The first article on problem-solving courts is "Problem-Solving Courts: Models and Trends," by Pamela M. casey and David B. Rottman. The authors provide an important synthesis of our knowledge about these courts. They explore a number of models of problem-solving courts (community, domestic violence, drug, and mental health courts) and identify a number of trends in this important institutional development. It is followed by "Applying Problem-Solving Principles in Mainstream Courts: Lessons for State Courts," by Donald J. Parole, Jr. and coauthors Nora Puffett, Michael Rempel, and Francine Bryne, a study based on focus groups of California and New York judges who had experience in problem-solving courts. Reported are themes that appear in what the judges say about applying lessons from problem-solving courts to the work of "mainstream" or "conventional" courts, ones not established with a specific problem-solving orientation. Then, Greg Berman and Aubrey Fox, in "Justice in Red Hook," provide the story of a particular innovative problem-solving court by telling us about the Red Hook Community Justice Center and how it relates to the community of which it is part.

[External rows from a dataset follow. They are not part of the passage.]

Lemma message_data_received_witness :
  let s := ex_socket_state [4; 0; 9; 2; 1; 100; 3; 3; 1; 1] [1; 2; 3; 4; 5; 6; 7; 8; 9; 10; 11; 12; 13; 14; 15; 16; 17; 18] in
  let places := take 17 (data_bytes ex_items) in
  NoDup places ∧
  wp (c ← ceph_msg_data_cursor_init ex_data_msg 17 ex_cursor; read_calls false 2 s c 0)
     (λ '(s', c', crc, ret), ret = 1 ∧ map (byte_at s') places = seqZ 1 17) ∧
  wp (c ← ceph_msg_data_cursor_init ex_data_msg 17 ex_cursor; read_calls false 2 s c 0)
     (λ '(s', c', crc, ret), ret <= 1 ∧
        ∃ k, (k ≤ length places)%nat ∧ received s' = [] ++ map (byte_at s') (take k places) ∧
          (∀ a, a ∉ take k places → byte_at s' a = byte_at s a) ∧
          (ret = 1 → k = length places ∧ (false = false → crc = crc32c 0 (map (byte_at s') places)))).
Proof.
  assert (NoDup (take 17 (data_bytes ex_items))) as Hnd by (by apply (bool_decide_unpack _); vm_compute).
  split; [done|]. split; [by vm_compute|].
  exact (message_data_received false ex_data_msg ex_cursor
    (ex_socket_state [4; 0; 9; 2; 1; 100; 3; 3; 1; 1] [1; 2; 3; 4; 5; 6; 7; 8; 9; 10; 11; 12; 13; 14; 15; 16; 17; 18]) 17 2
    (proj1 ex_data_msg_ok) Hnd).
Defined.

(** For an [iov_iter] the checksum is wrong when the socket takes part of a piece:
    [ceph_msg_data_iter_advance] says that every step begins a piece, and the bytes that were
    left of one are counted again. *)
Lemma iter_checksum_counts_twice :
  let it : @iov_iter bytes_iter := {| all_bytes := [(1, 0); (1, 1); (1, 2)]; byte_pos := 0 |} in
  let m := {| m_data := [MSG_DATA_ITER it]; m_data_length := 3; m_max_data_items := 1 |} in
  let s := ex_socket_state [2; 1] [] in
  let bytes := map (byte_at s) (data_bytes (m_data m)) in
  wp (c ← ceph_msg_data_cursor_init m 3 ex_cursor;
      write_calls false 1 {| snd_sock := s; snd_cursor := c; data_crc := 0; footer_flags := 0 |})
     (λ '(m', ret), ret = 1 ∧ sent (snd_sock m') = bytes ∧ data_crc m' ≠ crc32c 0 bytes ∧
        data_crc m' = crc32c (crc32c 0 bytes) (drop 2 bytes)).
Proof. by vm_compute. Qed.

This issue's "From the Benches and Trenches" centerpiece is a set of three articles, each describing a state intermediate appellate court. Associate Editor Luke Bierman, who himself served as a clerk for state intermediate appellate judges and then was chief attorney for a state intermediate appellate court, introduces the articles with a discussion of how little we know about these courts. Then three judges each discuss the operation of the court on which he sits. President Judge Emeritus Stephen J. McEwen, Jr., of the Superior Court of Pennsylvania, discusses that state's intermediate appellate courts. In so doing, he begins by providing some national information about state appellate court organization, which helps provide some further context for the three articles. Next, Judge Rick Haselton examines the Oregon Court of Appeals, and, finally, Judge Jefferson Lankford of the Arizona Court of Appeals discusses that court.

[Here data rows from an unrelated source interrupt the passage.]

Section ops.
Context (HZ : Z) (round_jiffies_relative : Z → Z).
Implicit Types (c : ceph_connection).

Lemma dispatched_other c o : (∀ m, o ≠ OP_DISPATCH m) → dispatched (set_con_calls (con_calls c ++ [o]) c) = dispatched c.
Proof. intros Ho. unfold dispatched. simpl. rewrite omap_app. destruct o; simpl; try (by rewrite app_nil_r). by destruct (Ho msg). Qed.

Lemma queue_con_core c : wpst (queue_con HZ round_jiffies_relative) c (λ _ c', core c' = core c).
Proof.
  unfold queue_con, queue_con_delay. apply wpst_bind, wpst_bind, wpst_get.
  destruct (con_alive c); simpl; [|done]. destruct (con_work c); [|done].
  unfold wpst. simpl. unfold core. by rewrite dispatched_other.
Qed.

Lemma when_queue_con_core b c : wpst (st_when b (queue_con HZ round_jiffies_relative)) c (λ _ c', core c' = core c).
Proof. apply wpst_when; [intros _; apply queue_con_core|done]. Qed.

Lemma kick_writer_core c : wpst (kick_writer HZ round_jiffies_relative) c (λ _ c', core c' = core c).
Proof.
  unfold kick_writer. apply wpst_bind, wpst_get, wpst_bind, wpst_modify.
  eapply wpst_mono; [apply when_queue_con_core|]. intros [] c' ->. done.
Qed.

(** The state after the connection has been wanted again. *)
Definition awake (s : Z) : Z := if s =? CEPH_CON_S_STANDBY then CEPH_CON_S_PREOPEN else s.

Lemma clear_standby_core c : wpst clear_standby c (λ _ c', core c' = core (set_con_state (awake (con_state c)) c)).
Proof.
  unfold clear_standby, awake. apply wpst_bind, wpst_get. apply wpst_when; intros E; [|by rewrite E; destruct c].
  rewrite E. done.
Qed.

Lemma ceph_con_send_core m c :
  con_state c ≠ CEPH_CON_S_CLOSED → linked m (con_q c) = false →
  wpst (ceph_con_send HZ round_jiffies_relative m) c (λ _ c', core c' =
    core (set_con_state (awake (con_state c))
      (set_con_q (set_out_queue (out_queue (con_q c) ++ [QMsg m true 0]) (con_q c)) c))).
Proof.
  intros Hst Hl. unfold ceph_con_send. apply wpst_bind, wpst_get. rewrite (proj2 (Z.eqb_neq _ _)) by done.
  rewrite Hl. apply wpst_bind, wpst_lift. apply wp_require; [done|]. apply wpst_bind, wpst_modify, wpst_bind.
  eapply wpst_mono; [apply clear_standby_core|]. intros [] c1 H1.
  eapply wpst_mono; [apply kick_writer_core|]. intros [] c2 ->. by rewrite H1.
Qed.

Lemma ceph_con_keepalive_core c :
  wpst (ceph_con_keepalive HZ round_jiffies_relative) c (λ _ c', core c' = core (set_con_state (awake (con_state c)) c)).
Proof.
  unfold ceph_con_keepalive. apply wpst_bind. eapply wpst_mono; [apply clear_standby_core|]. intros [] c1 H1.
  apply wpst_bind, wpst_modify. eapply wpst_mono; [apply kick_writer_core|]. intros [] c2 ->. by rewrite <- H1.
Qed.

Lemma ceph_msg_revoke_core m c :
  linked m (con_q c) = true →
  wpst (ceph_msg_revoke m) c (λ _ c', ∃ om, core c' = core (set_con_q (set_out_msg om
    (set_out_queue (unlink_msg m (out_queue (con_q c))) (set_out_sent (unlink_msg m (out_sent (con_q c))) (con_q c)))) c)).
Proof.
  intros Hl. unfold ceph_msg_revoke. apply wpst_bind, wpst_get. rewrite Hl. apply wpst_bind, wpst_modify, wpst_when; intros _.
  - by exists None.
  - by exists (out_msg (con_q c)).
Qed.

(** A fault of a connection that is not lossy. *)
Lemma con_fault_core c :
  f_lossytx (con_flags_ c) = false →
  wpst (con_fault HZ round_jiffies_relative) c (λ _ c', ∃ s, (s = CEPH_CON_S_PREOPEN ∨ s = CEPH_CON_S_STANDBY) ∧
    core c' = core (set_con_sock false (set_con_state s (set_con_q (set_in_msg None (set_out_msg None
      (set_out_queue (out_sent (con_q c) ++ out_queue (con_q c)) (set_out_sent [] (con_q c))))) c)))).
Proof.
  intros Hl. unfold con_fault, ceph_con_reset_protocol, ceph_con_close_socket, con_sock_state_closed.
  apply wpst_bind, wpst_bind. apply wpst_bind, wpst_modify, wpst_bind, wpst_modify, wpst_modify, wpst_modify.
  apply wpst_bind, wpst_get. cbn. rewrite Hl. apply wpst_bind, wpst_modify, wpst_bind, wpst_get. cbn.
  destruct (_ && _).
  - apply wpst_bind, wpst_modify, wpst_modify. eexists. split; [by right|]. unfold core. cbn. by rewrite Hl.
  - apply wpst_bind, wpst_modify, wpst_bind, wpst_modify, wpst_bind, wpst_modify.
    eapply wpst_mono; [apply queue_con_core|]. intros [] c' ->. eexists. split; [by left|]. unfold core. cbn. by rewrite Hl.
Qed.

Lemma messages_app fs gs : messages (fs ++ gs) = messages fs ++ messages gs.
Proof. apply omap_app. Qed.

(** The message at the front of the queue as it goes out. *)
Definition sent_msg (q : con_queues) (x : qmsg) : qmsg :=
  if q_needs_out_seq x then QMsg (q_msg x) false (u64 (out_seq q + 1)) else x.

(** What a step of writing has taken off the queue. *)
Definition taken (q q' : con_queues) (open : bool) (ms : list (Z * Z)) : Prop :=
  in_seq q' = in_seq q ∧ in_msg q' = in_msg q ∧ 0 <= in_seq_acked q' <= in_seq q' ∧
  (out_queue q' = out_queue q ∧ out_sent q' = out_sent q ∧ out_seq q' = out_seq q ∧ ms = [] ∨
   open = true ∧ ∃ x rest, out_queue q = x :: rest ∧ out_queue q' = rest ∧ out_sent q' = out_sent q ++ [sent_msg q x] ∧
     out_seq q' = (if q_needs_out_seq x then u64 (out_seq q + 1) else out_seq q) ∧
     ms = [(q_msg x, q_seq (sent_msg q x))]).

Definition written c c' : Prop :=
  ∃ q' fs, core c' = core (set_con_frames (con_frames c ++ fs) (set_con_q q' c)) ∧
    Forall (λ f, 0 <= ack_of f <= in_seq (con_q c)) fs ∧
    (fs = [] ∨ (con_state c =? CEPH_CON_S_OPEN) = true) ∧
    taken (con_q c) q' (con_state c =? CEPH_CON_S_OPEN) (messages fs).

Ltac destruct_con c :=
  destruct c as [m2 al st sst sk [fl fk fw fc fb] [oq os osq isq ia im om] dl wk gs v1 [cc sc gs2 cs pg sk2] fr cl].
(** Run an operation whose tests are decided. *)
Ltac st_run :=
  cbn;
  repeat (lazymatch goal with
  | |- wpst (_ ≫= _) _ _ => apply wpst_bind
  | |- wpst st_get _ _ => apply wpst_get
  | |- wpst (st_modify _) _ _ => apply wpst_modify
  | |- wpst (mret _) _ _ => apply wpst_ret
  | |- wpst (st_lift (require true)) _ _ => apply wpst_lift
  | |- wpst (st_lift (deref (Some _))) _ _ => apply wpst_lift
  | |- wpst (st_when true _) _ _ => unfold st_when
  | |- wpst (st_when false _) _ _ => unfold st_when
  end; cbn).
(** Give the frames; the queues are computed. *)
Ltac written_as fs :=
  unfold written, taken; eexists _, fs; split;
  [unfold core, dispatched; simpl; rewrite ?omap_app; simpl; rewrite ?app_nil_r, <- ?app_assoc; reflexivity|];
  split; [repeat constructor; simpl; lia|]; split; [first [by left|by right|right; by apply Z.eqb_eq]|]; split; [done|]; split; [done|]; split; [simpl; lia|]; simpl.

Lemma populate_out_iter_core c :
  0 <= in_seq_acked (con_q c) <= in_seq (con_q c) → wpst populate_out_iter c (λ _ c', written c c').
Proof.
  intros Hack. destruct_con c. simpl in Hack.
  unfold populate_out_iter, finish_message, prepare_keepalive2, prepare_message, prepare_ack, ceph_con_get_out_msg,
    emit_now, on_flags, on_q, emit, call. st_run.
  destruct (st =? CEPH_CON_S_OPEN) eqn:Eo; st_run; [|written_as (@nil frame); by left].
  destruct (bool_decide (is_Some om)), fk; st_run; try (written_as [F_KEEPALIVE]; by left).
  all: destruct oq as [|[id fresh sq] rest]; st_run.
  all: try destruct fresh; st_run.
  all: destruct (isq >? ia) eqn:Ea; st_run; rewrite Z.gtb_ltb in Ea; bool_to_prop.
  all: try (written_as (@nil frame); by left).
  all: try (written_as [F_ACK isq]; by left).
  all: try (written_as [F_MESSAGE id (u64 (osq + 1)) isq]; right; split; [by rewrite Eo|]; eexists _, _; split; [reflexivity|]; done).
  all: try (written_as [F_MESSAGE id (u64 (osq + 1)) ia]; right; split; [by rewrite Eo|]; eexists _, _; split; [reflexivity|]; done).
  all: try (written_as [F_MESSAGE id sq isq]; right; split; [by rewrite Eo|]; eexists _, _; split; [reflexivity|]; done).
  all: try (written_as [F_MESSAGE id sq ia]; right; split; [by rewrite Eo|]; eexists _, _; split; [reflexivity|]; done).
Qed.

Lemma v1_write_next_core c :
  0 <= in_seq_acked (con_q c) <= in_seq (con_q c) → wpst v1_write_next c (λ _ c', written c c').
Proof.
  intros Hack. destruct_con c. simpl in Hack.
  unfold v1_write_next, prepare_write_keepalive, prepare_write_message, prepare_write_ack, ceph_con_get_out_msg,
    emit_now, on_flags, on_q, emit, call. st_run.
  destruct (st =? CEPH_CON_S_OPEN) eqn:Eo; st_run; [|written_as (@nil frame); by left].
  destruct fk; st_run; [written_as [F_KEEPALIVE]; by left|].
  destruct oq as [|[id fresh sq] rest]; st_run.
  all: try destruct fresh; st_run.
  all: destruct (isq >? ia) eqn:Ea; st_run; rewrite Z.gtb_ltb in Ea; bool_to_prop.
  all: try (written_as (@nil frame); by left).
  all: try (written_as [F_ACK isq]; by left).
  all: try (written_as [F_ACK isq; F_MESSAGE id (u64 (osq + 1)) 0]; right; split; [by rewrite Eo|]; eexists _, _; split; [reflexivity|]; done).
  all: try (written_as [F_MESSAGE id (u64 (osq + 1)) 0]; right; split; [by rewrite Eo|]; eexists _, _; split; [reflexivity|]; done).
  all: try (written_as [F_ACK isq; F_MESSAGE id sq 0]; right; split; [by rewrite Eo|]; eexists _, _; split; [reflexivity|]; done).
  all: try (written_as [F_MESSAGE id sq 0]; right; split; [by rewrite Eo|]; eexists _, _; split; [reflexivity|]; done).
Qed.

Lemma write_next_core (msgr2 : bool) c :
  0 <= in_seq_acked (con_q c) <= in_seq (con_q c) → wpst (write_next msgr2) c (λ _ c', written c c').
Proof. destruct msgr2; [apply populate_out_iter_core|apply v1_write_next_core]. Qed.

(** An open connection's writer takes the front of the queue, after a keepalive. *)
Lemma write_next_open (msgr2 : bool) c :
  con_state c = CEPH_CON_S_OPEN → wpst (write_next msgr2) c (λ _ c', con_state c' = CEPH_CON_S_OPEN ∧
    f_keepalive_pending (con_flags_ c') = false ∧ out_queue (con_q c') =
      if f_keepalive_pending (con_flags_ c) then out_queue (con_q c) else tail (out_queue (con_q c))).
Proof.
  intros Hst. destruct_con c. simpl in Hst. subst st. destruct msgr2.
  - unfold write_next, populate_out_iter, finish_message, prepare_keepalive2, prepare_message, prepare_ack,
      ceph_con_get_out_msg, emit_now, on_flags, on_q, emit, call. st_run.
    destruct (bool_decide (is_Some om)), fk; st_run; try done.
    all: destruct oq as [|[id [] sq] rest]; st_run; destruct (isq >? ia); by st_run.
  - unfold write_next, v1_write_next, prepare_write_keepalive, prepare_write_message, prepare_write_ack,
      ceph_con_get_out_msg, emit_now, on_flags, on_q, emit, call. st_run.
    destruct fk; st_run; [done|]. destruct oq as [|[id [] sq] rest]; st_run; destruct (isq >? ia); by st_run.
Qed.

Lemma seq_ahead_small a b : 0 <= a < 2 ^ 63 → 0 <= b < 2 ^ 63 → seq_ahead a b = a - b.
Proof. intros. unfold seq_ahead. by word_small. Qed.

(** A message is taken in: it is counted and dispatched. *)
Definition take_in (m : Z) c : ceph_connection :=
  set_con_calls (con_calls c ++ [OP_DISPATCH m])
    (set_con_q (set_in_msg None (set_in_seq (u64 (in_seq (con_q c) + 1)) (con_q c))) c).
Definition discarded (ack : Z) c : ceph_connection :=
  set_con_q (set_out_sent (discard_acked ack (out_sent (con_q c))) (con_q c)) c.

Lemma v2_read_message_core m seq ack c :
  con_state c = CEPH_CON_S_OPEN → in_msg (con_q c) = None →
  0 <= in_seq (con_q c) < 2 ^ 63 - 1 → seq = in_seq (con_q c) + 1 →
  wpst (v2_read_message seq ack (Some m) false true (mret tt) (mret tt)) c (λ ret c', ret = 0 ∧ core c' = core (take_in m (discarded ack c))).
Proof.
  intros Hst Hin Hr ->. unfold v2_read_message, process_message_header.
  destruct_con c. simpl in Hst, Hin, Hr. subst st im.
  do 2 apply wpst_bind. apply wpst_get. cbn [con_q in_seq]. rewrite seq_ahead_small by lia.
  replace (isq + 1 - isq) with 1 by lia.
  unfold ceph_con_discard_sent, ceph_con_in_msg_alloc, con_require, process_message, ceph_con_process_message, on_q, call.
  by st_run.
Qed.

The issue concludes with two continuing segments, Legal Notes and Reviews. The topic Todd Lochner addresses in this issue's Legal Note is application of the Americans with Disabilities Act (ADA) to access to the courtroom, on which the U.S. Supreme Court has spoken. We present one book review and brief summaries of several articles. Related to the several articles on problem-solving courts are both the book review-of a major book on therapeutic jurisprudence-and a note about a short text on restorative justice; another "noted" article, on judges dealing with custody cases, ties into Williams's article on lawyers' views of joint custody. We also include a summary, prepared by new Review Editor Jolly Emrey, of a Federal Judicial Center study of the use of special masters.